For Azul’s TXU ops we can skip the load as the klass is encoded directly in the pointer, and we have an instruction to do the test&branch in one go:
  cmpclass R0,#expected_klass

The Value is encoded directly into the call instruction:
  call foos_JITed_code

The failure case needs the address of the Inline Cache, because the code needs to be modified (e.g. to fill in an empty cache).  The easy way to get the address is to do the test after the X86 call has pushed the return PC on the stack…. but the test needs to cache an expected class on a per-call-site basis so the expected class is inlined before the X86 call:

The X86 total sequence is:
  mov4i RAX,#expected_klass
  call foos_JITed_code
foos_JITed_code:
  cmp4i [RDI+4],RAX
  jne fail

Performance: The entire sequence is only 2 to 4 instructions long (HotSpot/X86 uses 4 ops plus alignment NO-OPs, 5 on Sparc, more for 64-bit pointers; Azul TXU uses 2 ops).  95% of (static) call sites that use an inline-cache never fail the cache check for the entire duration of the program.  The remaining 5% typically fail it repeated, i.e. the call site goes megamorphic.  For the 5% case we further patch the Inline Cache to call a stub to do a full virtual-call sequence.

Back to the 95% case: the IC costs a load/compare/branch.  The branch is entirely predictable.  The load has an unfortunately miss rate (often the first use of an object’s header word), but on an O-O-O X86 processor can issue past the miss and the predicted branch and start executing the called method.  These handful of extra ops represent the entire cost of 95% of the not-analyzable virtual calls sites.  Dynamically, nearly all calls (>99%) fall into the statically-analyzable or monomorphic-at-runtime camps.  Only a tiny handful at runtime actually take a path.

IC’s also work for interface calls for essentially the same reason: interface call-sites are also almost always single-klass at runtime and once you’ve correctly guessed the ‘this’ pointer you can compute the correct target of an interface call and cache it as easily as a virtual call.

————————-

What about using larger caches?  In the 5% case, does it help to have more Key/Value pairs in the cache?  Typically no: once a call-site fails to be monomorphic it’s almost always “megamorphic” – many many targets are being called.  Instead of 1 common target, there’s frequently 20 or more.

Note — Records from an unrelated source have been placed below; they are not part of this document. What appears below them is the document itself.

(** C7 as stated fails: with reduce, shift, shift the pass is not
    rejected; it completes, and row 0 of the Stack holds a composition
    of cells read outside the arrays. *)
Lemma reduce_first_is_not_rejected :
  tr_at spec_ex (transitions (object_ex [1; 0; 0])) 0 0 = 1
  ∧ forward_outcome stray_ex spec_ex params_ex (object_ex [1; 0; 0]) ≠ Rejected
  ∧ row spec_ex (stack (forward stray_ex spec_ex params_ex (object_ex [1; 0; 0]))) 0
    = [30781; 299519].
Proof. split; [done|]. split; [discriminate|]. vm_compute. done. Qed.

(** ** The end-to-end scenario *)

Lemma len_1_inv (l : list Z) : len l = 1 → ∃ a, l = [a].
Proof.
  unfold len. destruct l as [|a [|b l]]; simpl; intros H; try lia. by exists a.
Qed.

Lemma len_2_inv (l : list Z) : len l = 2 → ∃ a b, l = [a; b].
Proof.
  unfold len. destruct l as [|a [|b [|c l]]]; simpl; intros H; try lia.
  by exists a, b.
Qed.

(** C4 (amended).  For B = 1, D = 2, T = 3, buffer rows [1,1], [2,2],
    [3,3] and transitions shift, shift, reduce, whatever the weights and
    whatever the arrays held before: after t = 0, Stack[0] = [1,1] and
    both accumulators are 1; after t = 1, Stack[1] = [2,2] and both are
    2; at t = 2 the right child gathered is [2,2], the most recently
    shifted entry, Stack[2] = compose_W_l * (the row gathered as left
    child) + compose_W_r * [2,2] (+ bias, for a bias that is zero), the
    buffer-read accumulator [buffer_cur_t] is unchanged at 2 and
    [cursors] is back to 1, the depth of the stack. *)
Theorem scenario_shift_shift_reduce (stray : region → Z → Z)
    (params : ThinStackParameters) (s : ThinStack) :
  allocated spec_ex s →
  X s = [1; 1; 2; 2; 3; 3] → transitions s = [0; 0; 1] →
  (∀ j, 0 ≤ j < 2 → elt (compose_b params) j = 0) →
  let after (t : nat) :=
    steps stray spec_ex params (S t) (zero spec_ex (bind_buffer s)) in
  row spec_ex (stack (after 0%nat)) 0 = [1; 1]
  ∧ elt (cursors (after 0%nat)) 0 = 1
  ∧ elt (buffer_cur_t (after 0%nat)) 0 = 1
  ∧ row spec_ex (stack (after 1%nat)) 1 = [2; 2]
  ∧ elt (cursors (after 1%nat)) 0 = 2
  ∧ elt (buffer_cur_t (after 1%nat)) 0 = 2
  ∧ stack_1_t (after 2%nat) = [2; 2]
  ∧ row spec_ex (stack (after 2%nat)) 2
    = tab 2 (λ j, matvec spec_ex (compose_W_l params)
                    (elt (stack_2_t (after 2%nat))) j
                  + matvec spec_ex (compose_W_r params) (elt [2; 2]) j
                  + elt (compose_b params) j)
  ∧ elt (cursors (after 2%nat)) 0 = 1
  ∧ elt (buffer_cur_t (after 2%nat)) 0 = 2
  ∧ forward stray spec_ex params s = after 2%nat.
Proof.
  intros Ha HX Htr Hb after.
  assert (Hv : valid_spec spec_ex) by (repeat split).
  pose proof (zero_allocated spec_ex _ (bind_buffer_allocated spec_ex _ Ha)) as Hz.
  destruct (len_2_inv _ (alloc_buffer_top_t _ _ Ha)) as (b0 & b1 & Hbt).
  destruct (len_2_inv _ (alloc_stack_1_t _ _ Ha)) as (p0 & p1 & Hs1).
  destruct (len_1_inv _ (alloc_stack_2_ptrs _ _ Ha)) as (q0 & Hsp).
  destruct (len_2_inv _ (alloc_stack_2_t _ _ Ha)) as (r0 & r1 & Hs2).
  destruct (len_2_inv _ (alloc_merge_output _ _ Ha)) as (m0 & m1 & Hmo).
  set (z := zero spec_ex (bind_buffer s)) in *.
  assert (Hz_eq : z = {| X := [1; 1; 2; 2; 3; 3]; transitions := [0; 0; 1];
      stack := [0; 0; 0; 0; 0; 0]; queue := [0; 0; 0]; cursors := [0];
      buffer := [1; 1; 2; 2; 3; 3];
      buffer_top_t := [b0; b1]; stack_1_t := [p0; p1];
      stack_2_ptrs := [q0]; stack_2_t := [r0; r1];
      push_output := push_output s; merge_output := [m0; m1];
      buffer_cur_t := [0] |}).
  { unfold z, zero, bind_buffer. cbn [X transitions stack queue cursors buffer
      buffer_top_t stack_1_t stack_2_ptrs stack_2_t push_output merge_output
      buffer_cur_t].
    destruct Ha as [_ _ Hst Hq Hc _ _ _ _ _ _ Hbc].
    rewrite !memset0_all by done.
    rewrite HX, Htr, Hbt, Hs1, Hsp, Hs2, Hmo. reflexivity. }
  assert (H0 : row spec_ex (stack (after 0%nat)) 0 = [1; 1]
               ∧ elt (cursors (after 0%nat)) 0 = 1
               ∧ elt (buffer_cur_t (after 0%nat)) 0 = 1).
  { unfold after. rewrite Hz_eq. vm_compute. done. }
  assert (H1 : row spec_ex (stack (after 1%nat)) 1 = [2; 2]
               ∧ elt (cursors (after 1%nat)) 0 = 2
               ∧ elt (buffer_cur_t (after 1%nat)) 0 = 2).
  { unfold after. rewrite Hz_eq. vm_compute. done. }
  assert (H2 : elt (cursors (after 2%nat)) 0 = 1
               ∧ elt (buffer_cur_t (after 2%nat)) 0 = 2).
  { unfold after. rewrite Hz_eq. vm_compute. done. }
  assert (Hg1 : stack_1_t (after 2%nat) = [2; 2]).
  { unfold after. rewrite Hz_eq. vm_compute. done. }
  destruct H0 as (? & ? & ?), H1 as (? & ? & ?), H2 as (? & ?).
  repeat (split; [assumption|]).
  split; [|split; [assumption | split; [assumption | reflexivity]]].
  unfold row. apply tab_ext. intros j Hj. simpl in Hj.
  rewrite Hb by done.
  assert (Hafter : after 2%nat
                   = step stray spec_ex params (steps stray spec_ex params 2 z) 2)
    by reflexivity.
  rewrite Hafter.
  change (2 * model_dim spec_ex + j)
    with ((2 * batch_size spec_ex + 0) * model_dim spec_ex + j).
  pose proof (steps_allocated stray spec_ex params Hv 2 z Hz) as Ha2.
  rewrite (stack_step_written stray spec_ex params Hv);
    [|apply Ha2|simpl; lia|simpl; lia|done].
  destruct (steps_inputs stray spec_ex params 2 z) as (_ & -> & _).
  replace (tr_at spec_ex (transitions z) 0 2) with 1 by (rewrite Hz_eq; reflexivity).
  simpl (1 =? 1). cbv iota.
  unfold step at 1; cbn [merge_output].
  rewrite (recurrence_elt spec_ex params Hv); [|apply Ha2|simpl; lia|done].
  rewrite Z.add_0_r. f_equal; apply sum_upto_ext; intros l Hl; f_equal.
  change (subtensor1 _ _ _ _ _ _ _ _ _ _ _ _)
    with (stack_1_t (step stray spec_ex params (steps stray spec_ex params 2 z) 2)).
  rewrite <- Hafter. by rewrite Hg1.
Qed.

Can we do something with profiling and the JIT?  Indeed we can: if we have profiled the call site and at JIT_time discovered that one or two targets dominate we can inline the inline-cache test with the JIT.  Inlining the test gives us more options: we can now inline on the expected-path and either slow-call on the unexpected-path or bail out to
the interpreter (here I show the control-flow diamond inlined):
  cmp4i [RDX+4],#expected_klass
  jne   go_slow
  …foo-ish stuff…
post_call:
  …
go_slow:
  call full-on-virtual-call
  jmp  post_call

Bailing out to the interpreter has the further advantage that there’s no unknown-path being folded back into the main stream.  Once we know that RDX holds an instance of JPEG we know it for the rest of the compilation.

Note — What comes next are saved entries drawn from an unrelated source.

(** * ScrapeSmart: crawler, chunker, extraction engine and table coercion

    A shallow embedding of [Main_project/scraper.py],
    [Main_project/AI_model.py] and [Main_project/data_preprocessor.py].

    Python [str] values are modelled as [string]; one [ascii] stands for one
    character, so the model covers text whose characters lie in the ASCII
    range.  Python [int]s are [Z] where the code computes with them and [nat]
    where they only count.  The browser, the HTML parser and the two
    generative-model transports are external: they appear as parameters. *)

From Stdlib Require Import ZArith String Ascii List Bool Lia DecimalString.
From stdpp Require Import gmap strings list.

Local Open Scope string_scope.
Local Open Scope list_scope.

(** ** Outcomes of a Python call *)

Inductive Exn : Type :=
| TypeError (msg : string)
| ValueError (msg : string)
| AttributeError (msg : string)
| UnboundLocalError (msg : string)
| ExternalError (msg : string).

(** [str(e)] *)
Definition exn_str (e : Exn) : string :=
  match e with
  | TypeError msg | ValueError msg | AttributeError msg
  | UnboundLocalError msg | ExternalError msg => msg
  end.

Inductive Outcome (A : Type) : Type :=
| Returned (a : A)
| Raised (e : Exn).
Arguments Returned {A} a.
Arguments Raised {A} e.

(** ** The part of Python's [str] the program uses *)

Module PyStr.

Definition LF : ascii := "010"%char.
Definition CR : ascii := "013"%char.
Definition nl : string := String LF EmptyString.

(** [str.isspace] on the ASCII range: TAB..CR, FS..US and the blank. *)
Definition is_space (c : ascii) : bool :=
  let n := nat_of_ascii c in
  ((9 <=? n)%nat && (n <=? 13)%nat) || ((28 <=? n)%nat && (n <=? 32)%nat).

(** The characters at which [str.splitlines] breaks (ASCII range). *)
Definition is_linebreak (c : ascii) : bool :=
  let n := nat_of_ascii c in
  ((10 <=? n)%nat && (n <=? 13)%nat) || ((28 <=? n)%nat && (n <=? 30)%nat).

Fixpoint mem (c : ascii) (chars : string) : bool :=
  match chars with
  | EmptyString => false
  | String d rest => Ascii.eqb c d || mem c rest
  end.

Fixpoint lstrip_by (p : ascii -> bool) (s : string) : string :=
  match s with
  | EmptyString => EmptyString
  | String c rest => if p c then lstrip_by p rest else s
  end.

Fixpoint rstrip_by (p : ascii -> bool) (s : string) : string :=
  match s with
  | EmptyString => EmptyString
  | String c rest =>
      match rstrip_by p rest with
      | EmptyString => if p c then EmptyString else String c EmptyString
      | kept => String c kept
      end
  end.

Definition strip_by (p : ascii -> bool) (s : string) : string :=
  rstrip_by p (lstrip_by p s).

(** [s.strip()] *)
Definition strip (s : string) : string := strip_by is_space s.

(** [s.strip(chars)] and [s.rstrip(chars)] *)
Definition strip_chars (chars s : string) : string :=
  strip_by (fun c => mem c chars) s.
Definition rstrip_chars (chars s : string) : string :=
  rstrip_by (fun c => mem c chars) s.

(** Truth value of a string: non-empty. *)
Definition truthy (s : string) : bool :=
  match s with EmptyString => false | String _ _ => true end.

(** [sub in s] *)
Fixpoint contains (sub s : string) : bool :=
  String.prefix sub s
  || match s with
     | EmptyString => false
     | String _ rest => contains sub rest
     end.

(** [s.startswith(p)] *)
Definition startswith (p s : string) : bool := String.prefix p s.

(** [s.split(sep)] for a one-character separator. *)
Fixpoint split (sep : ascii) (s : string) : list string :=
  match s with
  | EmptyString => [EmptyString]
  | String c rest =>
      if Ascii.eqb c sep then EmptyString :: split sep rest
      else match split sep rest with
           | [] => [String c EmptyString]
           | piece :: pieces => String c piece :: pieces
           end
  end.

(** [s.splitlines()]; the flag records that the previous character was a
    carriage return, so that CR LF counts as one break. *)
Fixpoint splitlines_from (after_cr : bool) (s : string) : list string :=
  match s with
  | EmptyString => []
  | String c rest =>
      if after_cr && Ascii.eqb c LF then splitlines_from false rest
      else if Ascii.eqb c CR then EmptyString :: splitlines_from true rest
      else if is_linebreak c then EmptyString :: splitlines_from false rest
      else match splitlines_from false rest with
           | [] => [String c EmptyString]
           | line :: lines => String c line :: lines
           end
  end.
Definition splitlines (s : string) : list string := splitlines_from false s.

(** [sep.join(pieces)] *)
Definition join (sep : string) (pieces : list string) : string :=
  String.concat sep pieces.

(** Index normalisation of a slice bound, as CPython's
    [PySlice_AdjustIndices] does for step 1. *)
Definition adjust_index (len i : Z) : Z :=
  if (i <? 0)%Z then Z.max 0 (i + len) else Z.min i len.

(** [s[lo:hi]] *)
Definition slice (s : string) (lo hi : Z) : string :=
  let len := Z.of_nat (String.length s) in
  let a := adjust_index len lo in
  let b := adjust_index len hi in
  String.substring (Z.to_nat a) (Z.to_nat (b - a)) s.

(** [range(start, stop, step)]: a zero step raises [ValueError]. *)
Definition range_length (start stop step : Z) : nat :=
  if (0 <? step)%Z then
    if (start <? stop)%Z then Z.to_nat ((stop - start - 1) / step + 1) else 0%nat
  else
    if (stop <? start)%Z then Z.to_nat ((start - stop - 1) / (- step) + 1) else 0%nat.

Definition range (start stop step : Z) : Outcome (list Z) :=
  if (step =? 0)%Z then Raised (ValueError "range() arg 3 must not be zero")
  else Returned (map (fun k : nat => (start + Z.of_nat k * step)%Z)
                     (seq 0 (range_length start stop step))).

End PyStr.

(** ** Chunker: [WebScraper.dom_content_length] *)

Module Chunker.

(** [[content[i : i + max_length] for i in range(0, len(content), max_length)]] *)
Definition dom_content_length (content : string) (max_length : Z)
  : Outcome (list string) :=
  match PyStr.range 0 (Z.of_nat (String.length content)) max_length with
  | Raised e => Raised e
  | Returned starts =>
      Returned (map (fun i => PyStr.slice content i (i + max_length)) starts)
  end.

Definition default_max_length : Z := 6000.

(** All elements of a list but the last one. *)
Definition all_but_last {A} (l : list A) : list A := removelast l.

End Chunker.

(** ** Extraction engine: [AI_model.Model] *)

Module Engine.
Import PyStr.

(** A persisted turn.  The Gemini dialect writes
    [{"role": r, "parts": [{"text": t}]}], the DeepSeek dialect
    [{"role": r, "content": c}]. *)
Inductive Turn : Type :=
| PartsTurn (role text : string)
| ContentTurn (role content : string).

Definition History : Type := list Turn.

(** An element of a DeepSeek message list: the code puts the system prompt
    there as a bare string, followed by the turns. *)
Inductive Message : Type :=
| Bare (text : string)
| Dict (turn : Turn).

Inductive Contents : Type :=
| Conversation (h : History)
| Prompt (text : string).

(** The two model transports. *)
Inductive Request : Type :=
| GenerateContent (model system_instruction : string) (contents : Contents)
                  (stream : bool)
| ChatCompletion (model api_key : string) (messages : list Message)
                 (stream : bool).

(** A streamed reply: the fragments that arrive, each with or without
    text, and the failure that ends the stream if there is one. *)
Record Reply : Type := { fragments : list (option string); failure : option Exn }.

(** The transport answers the [n]-th call of an extraction; a call that is
    not streamed yields the whole text or fails.  Building the client
    objects ([GenerativeModel], [OpenAI]) is taken not to fail. *)
Record Transport : Type := {
  stream_reply : nat -> Request -> Reply;
  whole_reply : nat -> Request -> Outcome string
}.

Record Model : Type := { model : string; api_key : string }.

(** What a call works on: the value of the variable [history] ([None] or
    the list object, which the caller shares), the model calls made so far
    and the messages shown through [st.error].  Updates of the streaming
    placeholder are not recorded. *)
Record Session : Type := {
  history : option History;
  calls : list Request;
  errors : list string
}.

Definition start (h : option History) : Session :=
  {| history := h; calls := []; errors := [] |}.

Definition M (A : Type) : Type := Session -> Outcome A * Session.

Definition ret {A} (a : A) : M A := fun s => (Returned a, s).

Definition bind {A B} (m : M A) (k : A -> M B) : M B :=
  fun s => match m s with
           | (Returned a, s') => k a s'
           | (Raised e, s') => (Raised e, s')
           end.

Definition raise {A} (e : Exn) : M A := fun s => (Raised e, s).

(** [try: body except Exception as e: handler e]; what the body did to
    the session before it failed stays done. *)
Definition try_except {A} (body : M A) (handler : Exn -> M A) : M A :=
  fun s => match body s with
           | (Returned a, s') => (Returned a, s')
           | (Raised e, s') => handler e s'
           end.

Notation "x <- m ;; k" := (bind m (fun x => k))
  (at level 90, m at level 89, right associativity).
Notation "m ;;; k" := (bind m (fun _ => k))
  (at level 90, right associativity).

HotSpot also implements the 2-hot-targets in the JIT; the JIT inlines 2 guard tests and then does its normal optimizations for the 2 static calls (including separate inlining decisions for each call).

————————-

Inline Caches have a ‘lifecycle’.  At Azul, we control them with a simple 5-state machine.  ICs start out life in the clean state.  Any thread executing a clean IC trampolines into the VM and the IC is patched to either the caching state or the static state.  The caching state is described above; the static state is reserved for times when the JIT did not determine a single target using CHA but the runtime can prove it.  This can happen e.g. when a class unloads during the JIT process (so multiple possible targets when the JIT begins but only a single possible target by the time the JIT finishes).  If a cached state fails even once HotSpot flips the IC into the v-call (or i-call for interfaces) state. 

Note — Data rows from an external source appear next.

Lemma intrusive_ptr_decref_shrink s st st' :
  intrusive_ptr_decref s st = Ok tt st' →
  slots_shrink (storages st) (storages st') ∧ host_side_unchanged st st'.
Proof.
  intros H. destruct (intrusive_ptr_decref_total s st) as (st2 & H2 & Hframe).
  rewrite H in H2. injection H2 as <-. split; [|done].
  unfold intrusive_ptr_decref in H.
  destruct (decref_chain _ s st) as [st2|] eqn:Hchain; [|done].
  injection H as <-. by eapply decref_chain_shrink.
Qed.

Lemma Inv_decref s st st' :
  intrusive_ptr_decref s st = Ok tt st' → Inv st → Inv st'.
Proof.
  intros [Hsh (Hobj & _ & _ & Hherm & _)]%intrusive_ptr_decref_shrink HI.
  unfold Inv. rewrite Hobj, Hherm. by eapply Inv_core_shrink.
Qed.

(** A wrapper changes in anything but its handle, and keeps the reference
    of the slot if the slot owns it. *)
Lemma Inv_core_update_object h S O o w w' :
  O !! o = Some w → cdata w' = cdata w →
  (slot_owned S o → 1 ≤ ob_refcnt w') →
  Inv_core h S O → Inv_core h S (<[o := w']> O).
Proof.
  intros Hw Hc Hkeep [Hh HA HA' HB HC HE]. split; try done.
  - intros s i o2 Hi Ho2 Hown. destruct (HA s i o2 Hi Ho2 Hown) as (w2 & Hw2 & Hc2).
    destruct (decide (o2 = o)) as [->|Hne].
    + rewrite lookup_insert_eq. exists w'. split; [done|].
      assert (w2 = w) as -> by congruence. by rewrite Hc.
    + rewrite lookup_insert_ne by done. eauto.
  - intros s i o2 w2 Hi Ho2 Hown. destruct (decide (o2 = o)) as [->|Hne].
    + rewrite lookup_insert_eq. intros [= <-]. rewrite Hc. eauto.
    + rewrite lookup_insert_ne by done. eauto.
  - intros s i o2 w2 Hi Ho2 Hown. destruct (decide (o2 = o)) as [->|Hne].
    + rewrite lookup_insert_eq. intros [= <-]. apply Hkeep. by exists s, i.
    + rewrite lookup_insert_ne by done. eauto.
Qed.

(** A new object whose handle borrows no resource. *)
Lemma Inv_core_new_object h S O o w :
  O !! o = None → (∀ s, cdata w ≠ borrowed s) →
  Inv_core h S O → Inv_core h S (<[o := w]> O).
Proof.
  intros Hnone Hc [Hh HA HA' HB HC HE]. split; try done.
  - intros s i o2 Hi Ho2 Hown. destruct (HA s i o2 Hi Ho2 Hown) as (w2 & Hw2 & Hc2).
    assert (o2 ≠ o) by congruence. rewrite lookup_insert_ne by done. eauto.
  - intros s i o2 w2 Hi Ho2 Hown. destruct (decide (o2 = o)) as [->|Hne].
    + rewrite lookup_insert_eq. intros [= <-]. apply Hc.
    + rewrite lookup_insert_ne by done. eauto.
  - intros s i o2 w2 Hi Ho2 Hown.
    destruct (HA s i o2 Hi Ho2 Hown) as (w3 & Hw3 & _).
    assert (o2 ≠ o) by congruence. rewrite lookup_insert_ne by done. eauto.
Qed.
(** * Matrix rain sketches: a shallow embedding and its properties

    The repository holds several iterations of one Arduino sketch that
    paints a "digital rain" on a serial terminal.  Each iteration is
    embedded in a module of its own:

    - [Fastdrops]       : arduino_matrix_rain_fastdrops.ino (src/unnamed/part_000)
    - [Vectorized]      : matrix_rain_vectorized.ino (src/tested/vectorized.ino)
    - [VectorizedFixed] : matrix_rain_vectorized_fixed.ino (src/unnamed/part_001)
    - [Colorized]       : matrix_rain_vectorized_final.ino (src/tested/basic_colorized.ino)
    - [RainOpt]         : arduino_matrix_rain.ino (src/Arduino_rain_opt.ino)

    Conventions.  Machine integers are [Z] with the wrap-around of every
    store into a narrow variable written out ([u8], [u16], [u32], [i8],
    [i16]).  Arithmetic on promoted [int] operands is exact.  The global
    arrays are lists; an access outside an array is a fault, so every
    operation returns an [option]. *)

From Stdlib Require Import ZArith Lia List Bool String Ascii Btauto.
From stdpp Require Import base option list.
From coqutil Require Import Z.bitblast.
Local Open Scope Z_scope.

(** ** Machine integers *)

Definition u8 (x : Z) : Z := x mod 256.
Definition u16 (x : Z) : Z := x mod 65536.
Definition u32 (x : Z) : Z := x mod 4294967296.
Definition i8 (x : Z) : Z := (x + 128) mod 256 - 128.
Definition i16 (x : Z) : Z := (x + 32768) mod 65536 - 32768.

(** ** Arrays with checked accesses *)

Definition rd {A : Type} (l : list A) (i : Z) : option A :=
  if 0 <=? i then l !! Z.to_nat i else None.

Definition len {A : Type} (l : list A) : Z := Z.of_nat (length l).

Definition wr {A : Type} (l : list A) (i : Z) (x : A) : option (list A) :=
  if (0 <=? i) && (i <? len l)
  then Some (<[Z.to_nat i := x]> l) else None.

(** [m[i][k] = x] *)
Definition wr2 {A : Type} (m : list (list A)) (i k : Z) (x : A)
    : option (list (list A)) :=
  row ← rd m i;
  row' ← wr row k x;
  wr m i row'.

Definition rd2 {A : Type} (m : list (list A)) (i k : Z) : option A :=
  row ← rd m i; rd row k.

(** ** Loops *)

(** [for (i = i0; i < i0 + n; ++i) body] on a loop state of type [St]. *)
Fixpoint for_range {St : Type} (n : nat) (i : Z)
    (body : Z -> St -> option St) (s : St) : option St :=
  match n with
  | O => Some s
  | S n' => s' ← body i s; for_range n' (i + 1) body s'
  end.

(** [for (k = i; k > i - n; --k) body] *)
Fixpoint for_down {St : Type} (n : nat) (i : Z)
    (body : Z -> St -> option St) (s : St) : option St :=
  match n with
  | O => Some s
  | S n' => s' ← body i s; for_down n' (i - 1) body s'
  end.

Definition for_upto {St : Type} (n : Z) (body : Z -> St -> option St)
    (s : St) : option St :=
  for_range (Z.to_nat n) 0 body s.

(** A read-only loop that leaves at the first index where [probe] answers:
    [Some (Some r)] is the break with result [r], [Some None] the loop
    running to its end, [None] a fault. *)
Fixpoint scan_range {R : Type} (n : nat) (i : Z)
    (probe : Z -> option (option R)) : option (option R) :=
  match n with
  | O => Some None
  | S n' =>
      r ← probe i;
      match r with
      | Some x => Some (Some x)
      | None => scan_range n' (i + 1) probe
      end
  end.

Definition scan_upto {R : Type} (n : Z) (probe : Z -> option (option R))
    : option (option R) :=
  scan_range (Z.to_nat n) 0 probe.

(** The [int16_t x = -1; ... x = found; break;] idiom. *)
Definition or_minus1 (r : option Z) : Z :=
  match r with Some x => x | None => -1 end.

(** ** Pseudo-random generator (shared by every sketch) *)

Definition splitmix32 (x : Z) : Z :=
  let x := u32 (x + 0x9e3779b9) in
  let x := u32 (Z.lxor x (Z.shiftr x 16) * 0x85ebca6b) in
  let x := u32 (Z.lxor x (Z.shiftr x 13) * 0xc2b2ae35) in
  Z.lxor x (Z.shiftr x 16).

(** ** Character set *)

Definition bytes_of_string (s : string) : list Z :=
  map (fun a => Z.of_nat (nat_of_ascii a)) (list_ascii_of_string s).

(** The literal ends in an escaped double quote (code 34). *)
Definition CHARSET : list Z :=
  bytes_of_string "abcdefghijklmnopqrstuvwxyz0123456789@#$%&*()<>/" ++ [34].

(** [sizeof(CHARSET) - 1] *)
Definition CHARSET_LEN : Z := len CHARSET.

Definition pickChar (h : Z) : option Z := rd CHARSET (h mod CHARSET_LEN).

Definition pickIndex (h : Z) : Z := u8 (h mod CHARSET_LEN).

Definition charset_at_idx (idx : Z) : option Z := rd CHARSET (idx mod CHARSET_LEN).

Many call sites are mega-morphic during startup, but the interpreter (or C1 on Azul’s tiered VM) handles startup.  Also aggressive inlining by C2 means that many call sites are replicated and each site has a chance to cache a different expected klass.  The end result is that when a cached IC misses in the cache, that call site is nearly always going to go megamorphic and no reasonably sized cache is going to hold all the targets.  i.e., the Right Thing To Do is to patch the IC into the v-call state.

As a guard against program phase-changes where a v-call is being made where a cache would work, a background thread will periodically flip all v-call state ICs back to the clean state and give them a chance to start caching again.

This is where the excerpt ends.